PEI’s employment growth is leading the country. In October 2022, employment numbers increased by 4,300 jobs, and the unemployment rate was 5.4 percent.
“APEC expects PEI’s employment growth to be about six percent this year, but next year, higher interest rates and economic uncertainty may cause employers to pull back on hiring plans. Employment is expected to grow by 1.2 percent in 2023.
“Some sectors are likely to see slower growth, such as construction and manufacturing, which should slow the demand for workers. However, that does not mean that labour shortages will disappear.”
There are over one million job vacancies nationally and about 54,000 in Atlantic Canada as of the second quarter of 2022.

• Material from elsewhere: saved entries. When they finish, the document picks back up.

(** ** More on the clock *)

Lemma formatTime_positive (ms : Q) :
  0 < ms ->
  formatTime (Some ms)
  = (JS.toString (Qfloor (ms / 1000) / 60) ++ ":"
       ++ two_digits (Qfloor (ms / 1000) mod 60))%string.
Proof.
  intros Hpos.
  assert (Hsec : (0 <= Qfloor (ms / 1000))%Z) by (apply whole_seconds_nonneg; exact Hpos).
  assert (Hnz : ~ ms == 0).
  { intros Hz. rewrite Hz in Hpos. discriminate Hpos. }
  unfold formatTime. rewrite (proj2 (truthy_true_iff ms) Hnz). cbn [negb].
  unfold JS.floor, JS.floor_div, JS.rem.
  rewrite Z.rem_mod_nonneg by lia.
  rewrite padStart_small by (apply Z.mod_pos_bound; lia).
  reflexivity.
Qed.

Lemma Qfloor_below (x : Q) (n : Z) : x < inject_Z n -> (Qfloor x < n)%Z.
Proof.
  intros Hx. rewrite Zlt_Qlt. apply Qle_lt_trans with x; [apply Qfloor_le | exact Hx].
Qed.

(** X13: a time of less than a second is shown like no time at all:
    ["0:00"]. *)
Theorem formatTime_under_a_second :
  forall ms : Q,
    0 <= ms -> ms < 1000 ->
    formatTime (Some ms) = "0:00"%string.
Proof.
  intros ms H0 H1.
  destruct (Qlt_le_dec 0 ms) as [Hpos | Hle].
  - rewrite formatTime_positive by exact Hpos.
    assert (Hfloor : Qfloor (ms / 1000) = 0%Z).
    { assert (Hlo : (0 <= Qfloor (ms / 1000))%Z) by now apply whole_seconds_nonneg.
      assert (Hhi : (Qfloor (ms / 1000) < 1)%Z).
      { apply (Qfloor_below _ 1). apply Qlt_shift_div_r; [reflexivity|].
        now rewrite Qmult_1_l. }
      lia. }
    rewrite Hfloor. reflexivity.
  - assert (Hz : ms == 0) by (apply Qle_antisym; assumption).
    unfold formatTime. now rewrite (proj2 (truthy_false_iff ms) Hz).
Qed.

Lemma formatTime_under_a_second_witness :
  formatTime (Some (1999 # 2)) = "0:00"%string.
Proof.
  apply formatTime_under_a_second; [discriminate | reflexivity].
Defined.

Lemma string_length_app (s t : string) :
  String.length (s ++ t) = (String.length s + String.length t)%nat.
Proof.
  induction s as [|c s IH]; cbn; [reflexivity | now rewrite IH].
Qed.

Lemma string_app_inj (s1 s2 t1 t2 : string) :
  String.length t1 = String.length t2 ->
  (s1 ++ t1 = s2 ++ t2)%string ->
  s1 = s2 /\ t1 = t2.
Proof.
  intros Hlen. revert s2.
  induction s1 as [|c s1 IH]; intros [|c' s2] H; cbn in H.
  - now split.
  - apply (f_equal String.length) in H. cbn in H.
    rewrite string_length_app in H. lia.
  - apply (f_equal String.length) in H. cbn in H.
    rewrite string_length_app in H. lia.
  - injection H as -> H. destruct (IH s2 H) as [-> ->]. now split.
Qed.

Lemma toString_inj (a b : Z) : JS.toString a = JS.toString b -> a = b.
Proof.
  assert (Hparse : forall z, NilZero.int_of_string (JS.toString z) = Some (Z.to_int z)).
  { intros z. unfold JS.toString. apply NilZero.isi.
    - destruct z as [|q|q]; cbn; try discriminate.
      intros H. injection H as H. now apply (Unsigned.to_uint_nonnil q).
    - destruct z as [|q|q]; cbn; try discriminate.
      intros H. injection H as H. now apply (Unsigned.to_uint_nonnil q). }
  intros H. apply (f_equal NilZero.int_of_string) in H.
  rewrite !Hparse in H. injection H as H. now apply DecimalZ.to_int_inj.
Qed.

Lemma digit_inj (d1 d2 : Z) :
  (0 <= d1 < 10)%Z -> (0 <= d2 < 10)%Z -> digit d1 = digit d2 -> d1 = d2.
Proof.
  intros H1 H2 H. unfold digit in H. apply (f_equal nat_of_ascii) in H.
  rewrite !nat_ascii_embedding in H by lia. lia.
Qed.

Lemma two_digits_inj (r1 r2 : Z) :
  (0 <= r1 < 60)%Z -> (0 <= r2 < 60)%Z ->
  two_digits r1 = two_digits r2 -> r1 = r2.
Proof.
  intros H1 H2 H. unfold two_digits in H. injection H as Htens Hunits.
  apply digit_inj in Htens;
    [|split; [apply Z.div_pos; lia | apply Z.div_lt_upper_bound; lia] ..].
  apply digit_inj in Hunits; [|apply Z.mod_pos_bound; lia ..].
  rewrite (Z.div_mod r1 10), (Z.div_mod r2 10) by lia. lia.
Qed.

(** X14: two positive times are shown by the same text exactly when they
    fall in the same whole second: the text loses the fraction of the second
    and nothing else (the minutes are not wrapped into hours). *)
Theorem formatTime_same_text_same_second :
  forall a b : Q,
    0 < a -> 0 < b ->
    formatTime (Some a) = formatTime (Some b)
    <-> Qfloor (a / 1000) = Qfloor (b / 1000).
Proof.
  intros a b Ha Hb. rewrite !formatTime_positive by assumption.
  split; [|now intros ->].
  intros H.
  assert (Hsa : (0 <= Qfloor (a / 1000))%Z) by now apply whole_seconds_nonneg.
  assert (Hsb : (0 <= Qfloor (b / 1000))%Z) by now apply whole_seconds_nonneg.
  apply string_app_inj in H; [|reflexivity].
  destruct H as [Hmin Hsec].
  apply toString_inj in Hmin.
  assert (Hdigits : two_digits (Qfloor (a / 1000) mod 60)
                    = two_digits (Qfloor (b / 1000) mod 60)).
  { exact (f_equal (fun s => match s with String _ t => t | EmptyString => s end) Hsec). }
  rewrite (Z.div_mod (Qfloor (a / 1000)) 60), (Z.div_mod (Qfloor (b / 1000)) 60) by lia.
  rewrite Hmin. f_equal.
  apply two_digits_inj; try (apply Z.mod_pos_bound; lia).
  exact Hdigits.
Qed.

Job vacancies in Atlantic Canada are nearly double what they were before the pandemic. “Although fewer employers will be expanding job numbers next year, we still need more people in the labour force to replace the number of retirements, which will continue to increase.”
APEC’s outlook to 2023
The Atlantic economy is expected to slow down next year, but not as much as in other parts of Canada. As US interest rates rise or fall, they will affect Canada’s economy and exports. If
Canada’s inflation rate remains higher than expected, the Bank of Canada will be more aggressive in raising interest rates.
Population growth is a key reason why APEC believes the Atlantic region will continue to see stronger growth than Canada as a whole. However, if population growth is more subdued, the economy will be weaker.
Canada needs to bring in younger people from other countries who will stay here to work, buy homes, and raise their families. There are too few people entering the labour market compared to those retiring. In 2020, for every 10 people retiring, there were only seven new entrants to the labour force in the Atlantic region. In 1990, for every 10 people retiring, there were 20 new entrants.
In order to increase labour force participation, Canada needs to attract and retain immigrants. We also need higher participation from underrepresented groups such as the Indigenous population, which is younger and growing faster than the non-Indigenous population. Partnerships with Indigenous businesses are important for communities on-reserve and off-reserve.
Atlantic Canada’s economic progress is greatly affected by global shifts, and we need global partners to grow sustainably. It is imperative to remember Canada’s commitment to reach net zero by 2050 may affect businesses and governments.
Lastly, we need to implement more technology such as automation and remote work to help address some of the labour shortages. However, there are challenges in adopting more technology, such as cyber security and efficient broadband access.